UMA NOITE NOS AFONSOS
José NOGUEIRA Sobrinho - Ten Cel Esp Av Ref FAB
BAAF - 1961.
Alunos da última série da EEAR, estagiávamos (avião C-82) na Base Aérea dos Afonsos, comandada pelo coronel Délio Jardim de Matos.
Desde muito tempo, Fernando e Manzella viviam se trombando. Certa noite, depois de os dois quase irem à s vias de fato, Echebarra, não sei onde, arranja luvas de box e vamos todos para o estádio da Base, longe das vistas de estranhos, para que os desafetos resolvam de vez as divergências, em uma luta limpa.

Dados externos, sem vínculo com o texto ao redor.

Definition keeps {A} (n : Z) (m : M manager A) : Prop := ∀ s, _num_blocks s = n → _num_blocks (m s).2 = n.

Lemma keeps_bind {A B} n (m : M manager A) (f : A → M manager B) :
  keeps n m → (∀ a, keeps n (f a)) → keeps n (m ≫= f).
Proof.
  intros Hm Hf s Hs. specialize (Hm s Hs). unfold mbind, M_bind. destruct (m s) as [[a|e] s']; [by apply Hf|done].
Qed.
Lemma keeps_get {A} n (f : manager → M manager A) :
  (∀ s, _num_blocks s = n → keeps n (f s)) → keeps n (get ≫= f).
Proof. intros Hf s Hs. by apply Hf. Qed.
Lemma keeps_ret {A} n (a : A) : keeps n (mret a).
Proof. by intros s. Qed.
Lemma keeps_raise {A} n e : keeps n (raise e : M manager A).
Proof. by intros s. Qed.
Lemma keeps_put n (s' : manager) : _num_blocks s' = n → keeps n (put s').
Proof. by intros Hs s _. Qed.
Lemma keeps_modify n (f : manager → manager) :
  (∀ s, _num_blocks (f s) = _num_blocks s) → keeps n (modify f).
Proof. intros Hf s Hs. unfold modify. simpl. by rewrite Hf. Qed.
Lemma keeps_assert n b : keeps n (py_assert b).
Proof. by destruct b; intros s. Qed.
Lemma keeps_of_option {A} n e (o : option A) : keeps n (of_option e o).
Proof. by destruct o; intros s. Qed.
Lemma keeps_on_policy {A} n (m : M P A) : keeps n (on_policy m).
Proof. intros s Hs. unfold on_policy, zoom. by destruct (m (_policy s)). Qed.
Lemma keeps_foreach {A} n (l : list A) (body : A → M manager unit) :
  (∀ x, keeps n (body x)) → keeps n (foreach l body).
Proof. intros Hb. induction l; cbn [foreach]; [apply keeps_ret|by apply keeps_bind]. Qed.
Lemma keeps_foldM {A B} n (f : B → A → M manager B) l b : (∀ b x, keeps n (f b x)) → keeps n (foldM f l b).
Proof. intros Hf. revert b. induction l; intros b; cbn [foldM]; [apply keeps_ret|by apply keeps_bind]. Qed.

Lá, Echebarra canta as regras da disputa e funciona como juíz.
Vários rounds depois, como os contendores não se dão por vencidos, quase não se sustentam em pé e apresentam visíveis escoriações, resolvemos encerrar a disputa e cumprir o combinado: um aperto de mão dos dois, selando a paz.

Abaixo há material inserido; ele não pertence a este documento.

(* ===== verification/MixedPrefill.v ===== *)
(** * The token budget of mixed prefill steps

    [MixedPrefillBudget] of [vllm/v1/core/sched/mixed_prefill.py]: how many prefill
    tokens may share a step with decoding requests, learnt from the times of
    completed steps.  The arithmetic is that of Python's floats, so that samples for
    which it leaves the finite numbers are covered too. *)

From Stdlib Require Import SpecFloat.
From S2P Require Import Prelude.
From S2P Require Import PyNumber.
Local Open Scope Z_scope.

Record MixedPrefillTiming : Type := mkTiming {
  mt_prefill_tokens : Z;
  mt_decode_tokens : Z;
  mt_budget_tokens : Z;
  elapsed_ms : float;
  cuda_graph : bool;
}.

Record MixedPrefillBudget : Type := mkMixed {
  mp_max_tokens : Z;
  target_ms : float;
  mp_min_tokens : Z;
  mp_tokens : Z;
  ms_per_token : option float;
  _fit : float * float * float * float * float;
}.
Definition set_tokens (v : Z) (b : MixedPrefillBudget) : MixedPrefillBudget :=
  mkMixed (mp_max_tokens b) (target_ms b) (mp_min_tokens b) v (ms_per_token b) (_fit b).
Definition set_fit ms v (b : MixedPrefillBudget) : MixedPrefillBudget :=
  mkMixed (mp_max_tokens b) (target_ms b) (mp_min_tokens b) (mp_tokens b) ms v.

Module Mixed.

Definition zero : float := S754_zero false.
Definition DECAY : float := float_literal 3 (-2).
(** The literals [0.75], [0.5], [1.25], [2.0] and [0.01] *)
Definition f0_75 : float := float_literal 3 (-2).
Definition f0_5 : float := float_literal 1 (-1).
Definition f1_25 : float := float_literal 5 (-2).
Definition f2_0 : float := float_of_int 2.
Definition f0_01 : float := float_literal 5764607523034235 (-59).

Definition MixedPrefillBudget_init (max_tokens : Z) (target_ms : float) (min_tokens : Z) : MixedPrefillBudget :=
  let min_tokens := Z.min min_tokens max_tokens in
  mkMixed max_tokens target_ms min_tokens (Z.max (Z.min 512 max_tokens) min_tokens) None
    (zero, zero, zero, zero, zero).

(** The budget of the fitted step cost, [None] before the fit is determined. *)
Definition _affine_budget (b : MixedPrefillBudget) : outcome (option float) :=
  let '(w, sx, sy, sxx, sxy) := _fit b in
  let spread := float_sub (float_mul w sxx) (float_mul sx sx) in
  if SFltb w f2_0 || SFleb spread (float_mul (float_mul f0_01 sx) sx) then Ret None
  else
    obind (λ per_token,
      obind (λ mean_rest,
        let fixed := float_max zero mean_rest in
        if SFleb per_token zero then Ret (Some (float_of_int (mp_max_tokens b)))
        else obind (λ budget, Ret (Some budget))
               (float_truediv (float_max (float_sub (target_ms b) fixed) fixed) per_token))
        (float_truediv (float_sub sy (float_mul per_token sx)) w))
      (float_truediv (float_sub (float_mul w sxy) (float_mul sx sy)) spread).

(** A sample the budget does not learn from. *)
Definition ignored (b : MixedPrefillBudget) (sample : MixedPrefillTiming) : bool :=
  SFleb (target_ms b) zero || (mt_prefill_tokens sample <=? 0) || (mt_decode_tokens sample <=? 0) ||
  negb (float_isfinite (elapsed_ms sample)) || SFleb (elapsed_ms sample) zero ||
  num_lt (PyInt (mt_prefill_tokens sample)) (PyFloat (float_mul (float_of_int (mt_budget_tokens sample)) f0_75)).

(** The sample added to the decayed sums and to the running cost per token. *)
Definition learn (sample : MixedPrefillTiming) (b : MixedPrefillBudget) : outcome MixedPrefillBudget :=
  let x := float_of_int (mt_prefill_tokens sample) in
  let y := elapsed_ms sample in
  let '(w, sx, sy, sxx, sxy) := _fit b in
  let decayed v := float_mul v DECAY in
  obind (λ cost,
    Ret (set_fit
      (Some (match ms_per_token b with
             | None => cost
             | Some ms => float_add (float_mul f0_5 ms) (float_mul f0_5 cost)
             end))
      (float_add (decayed w) (float_of_int 1), float_add (decayed sx) x, float_add (decayed sy) y,
       float_add (decayed sxx) (float_mul x x), float_add (decayed sxy) (float_mul x y)) b))
    (float_truediv y x).

(** The new number of tokens for a desired one. *)
Definition next_tokens (b : MixedPrefillBudget) (desired : float) (growth : float) : outcome Z :=
  let quantum := Z.min 16 (mp_max_tokens b) in
  let limit := py_max (PyFloat (float_mul (float_of_int (mp_tokens b)) growth)) (PyInt (mp_tokens b + quantum)) in
  obind (λ n,
    if quantum =? 0 then Raise ZeroDivisionError
    else Ret (Z.max (Z.max quantum (mp_min_tokens b)) (Z.min (mp_max_tokens b) (n / quantum * quantum))))
    (py_int (py_min (PyFloat desired) limit)).

Definition update (sample : option MixedPrefillTiming) : M MixedPrefillBudget unit :=
  b ← get;
  match sample with
  | None => mret tt
  | Some sample =>
      if ignored b sample then mret tt
      else
        (if cuda_graph sample then mret tt else b ← of_outcome (learn sample b); put b) ;;
        b ← get;
        affine ← of_outcome (_affine_budget b);
        match affine, ms_per_token b with
        | Some desired, _ =>
            n ← of_outcome (next_tokens b desired f2_0);
            modify (set_tokens n)
        | None, Some ms =>
            if cuda_graph sample then mret tt
            else
              desired ← of_outcome (float_truediv (target_ms b) ms);
              n ← of_outcome (next_tokens b desired f1_25);
              modify (set_tokens n)
        | None, None => mret tt
        end
  end.

(** ** The budget stays within its bounds *)

(** The least budget: a quantum, or the configured minimum. *)
Definition least (b : MixedPrefillBudget) : Z := Z.max (Z.min 16 (mp_max_tokens b)) (mp_min_tokens b).

Record bounded (b : MixedPrefillBudget) : Prop := {
  mb_max : 1 ≤ mp_max_tokens b;
  mb_min : mp_min_tokens b ≤ mp_max_tokens b;
  mb_tokens : least b ≤ mp_tokens b ≤ mp_max_tokens b;
}.

Lemma init_bounded max_tokens target min_tokens :
  1 ≤ max_tokens → bounded (MixedPrefillBudget_init max_tokens target min_tokens).
Proof. intros H. split; unfold least; simpl; lia. Qed.

Definition same_limits (b b' : MixedPrefillBudget) : Prop :=
  mp_max_tokens b' = mp_max_tokens b ∧ mp_min_tokens b' = mp_min_tokens b ∧ target_ms b' = target_ms b.

Lemma next_tokens_bounds b desired growth n :
  1 ≤ mp_max_tokens b → mp_min_tokens b ≤ mp_max_tokens b → next_tokens b desired growth = Ret n →
  least b ≤ n ≤ mp_max_tokens b ∧
  (n = mp_min_tokens b ∨ n = mp_max_tokens b ∨ n mod Z.min 16 (mp_max_tokens b) = 0).
Proof.
  intros Hmax Hmin. unfold next_tokens. cbn zeta. destruct (py_int _) as [z|e]; cbn [obind]; [|done].
  set (q := Z.min 16 (mp_max_tokens b)). assert (Hq : 0 < q) by (unfold q; lia).
  rewrite (proj2 (Z.eqb_neq q 0)) by lia. intros [= <-]. unfold least. fold q. split; [lia|].
  assert (Hm : (z / q * q) mod q = 0) by (apply Z_mod_mult). assert (Hqq : q mod q = 0) by (apply Z_mod_same_full).
  destruct (Z.max_spec (Z.max q (mp_min_tokens b)) (Z.min (mp_max_tokens b) (z / q * q))) as [[_ ->]|[_ ->]].
  - destruct (Z.min_spec (mp_max_tokens b) (z / q * q)) as [[_ ->]|[_ ->]]; auto.
  - destruct (Z.max_spec q (mp_min_tokens b)) as [[_ ->]|[_ ->]]; auto.
Qed.

Lemma learn_limits sample b b' : learn sample b = Ret b' → same_limits b b' ∧ mp_tokens b' = mp_tokens b.
Proof.
  unfold learn. destruct (_fit b) as [[[[w sx] sy] sxx] sxy]. destruct (float_truediv _ _); cbn [obind]; [|done].
  by intros [= <-].
Qed.

(** What one sample does to the budget, whether it raises or not. *)
Definition stepped (b b' : MixedPrefillBudget) : Prop :=
  same_limits b b' ∧ least b ≤ mp_tokens b' ≤ mp_max_tokens b ∧
  (mp_tokens b' = mp_tokens b ∨ mp_tokens b' = mp_min_tokens b ∨ mp_tokens b' = mp_max_tokens b ∨
   mp_tokens b' mod Z.min 16 (mp_max_tokens b) = 0).

Lemma stepped_same b b' : bounded b → same_limits b b' → mp_tokens b' = mp_tokens b → stepped b b'.
Proof. intros [H1 H2 H3] Hl E. split; [done|]. rewrite E. auto. Qed.

Lemma set_next_stepped b b1 desired growth :
  bounded b → same_limits b b1 → mp_tokens b1 = mp_tokens b →
  wpe (n ← of_outcome (next_tokens b1 desired growth); modify (set_tokens n)) b1 (λ _ b', stepped b b') (λ _ b', stepped b b').
Proof.
  intros Hb Hl Et. pose proof Hb as [H1 H2 _]. destruct Hl as (E1 & E2 & E3). wpe_step.
  destruct (next_tokens b1 desired growth) as [n|e] eqn:En; cbn [of_outcome]; [|wpe_step; by apply stepped_same].
  apply next_tokens_bounds in En as [Hn Hm]; [|lia|lia]. wpe_step. wpe_step. unfold stepped, least in *. simpl.
  rewrite E1, E2 in Hn, Hm. split; [done|]. split; [done|]. by right.
Qed.

(** C40: Whatever times are reported, a sample changes the budget only to the
    configured minimum, to the maximum or to a multiple of the quantum, between the
    least and the greatest budget; also when the arithmetic raises, and the limits
    themselves never change. *)
Theorem mixed_budget_bounded b sample :
  bounded b → wpe (update sample) b (λ _ b', stepped b b') (λ _ b', stepped b b').
Proof.
  intros Hb. assert (Hrefl : stepped b b) by by apply stepped_same. unfold update. wpe_step. wpe_step.
  destruct sample as [sample|]; [|by wpe_step]. destruct (ignored b sample); [by wpe_step|]. wpe_step.
  assert (Hlearn : wpe (if cuda_graph sample then mret tt else b ← of_outcome (learn sample b); put b) b
    (λ _ b1, same_limits b b1 ∧ mp_tokens b1 = mp_tokens b) (λ _ b', stepped b b')).
  { destruct (cuda_graph sample); [by wpe_step|]. wpe_step. destruct (learn sample b) as [b1|e] eqn:El; cbn [of_outcome]; [|by wpe_step].
    wpe_step. apply wpe_put. by apply learn_limits in El. }
  eapply wpe_mono; [exact Hlearn| |done]. intros [] b1 [Hl Et]. wpe_step. wpe_step. wpe_step.
  destruct (_affine_budget b1) as [affine|e]; cbn [of_outcome]; [|wpe_step; by apply stepped_same]. wpe_step.
  destruct affine as [desired|]; [by apply set_next_stepped|].
  destruct (ms_per_token b1) as [ms|]; [|wpe_step; by apply stepped_same].
  destruct (cuda_graph sample); [wpe_step; by apply stepped_same|]. wpe_step.
  destruct (float_truediv _ ms) as [desired|e]; cbn [of_outcome]; [|wpe_step; by apply stepped_same].
  wpe_step. by apply set_next_stepped.
Qed.

(** The first sample of a step: 100 ms for 512 prefill tokens, of a target of 50. *)
Lemma mixed_budget_bounded_witness :
  let b := MixedPrefillBudget_init 2048 (float_of_int 50) 0 in
  let b' := (update (Some (mkTiming 512 8 512 (float_of_int 100) false)) b).2 in
  mp_tokens b = 512 ∧ mp_tokens b' = 256 ∧ stepped b b'.
Proof.
  cbn zeta. split; [done|]. split; [by vm_compute|].
  pose proof (mixed_budget_bounded (MixedPrefillBudget_init 2048 (float_of_int 50) 0)
    (Some (mkTiming 512 8 512 (float_of_int 100) false)) ltac:(apply init_bounded; lia)) as H.
  unfold wpe in H. destruct (update _ _) as [[]]; exact H.
Defined.

End Mixed.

Quase sargentos, estava na hora de dar adeus à condição juvenil e virar homens.
Mas essa noite estava longe de acabar.
Vicente, de Santo António do Salto da Onça, Rio Grande do Norte, que, ao contrário de nós outros, mostra-se alheio à luta, arde em febre e delira. Levado para o Hospital dos Afonsos, ao amanhecer do dia estava morto, vítima de pneumonia fulminante.
Imaturos, longe de casa, nessa noite convivemos íntima e profundamente com a vida, buliçosa e violenta no estádio, e com a morte, também violenta e buliçosa na visão das vísceras de Vicente, que vimos expostas na laje do necrotério, retiradas para embalsamar o corpo.
E de repente, em uma noite de alegria e dor, e sem nos darmos conta, começamos a amadurecer, fase crucial do processo de autofazimento construtor da nossa identidade.
Recife - 03/06/07.
Reprodução autorizada.
Obs.: A Base Aérea dos Afonsos fica no subúrbio do Rio de Janeiro, próximo a Marechal Hermes, e foi palco da luta promovida pelos comunas durante a Intentona Comunista, em 1935, em que militares marxistas, a mando de Moscou e sob ordens do facínora Luiz Carlos Prestes, assassinaram friamente companheiros de caserna, alguns enquanto dormiam nos alojamentos (F.M.).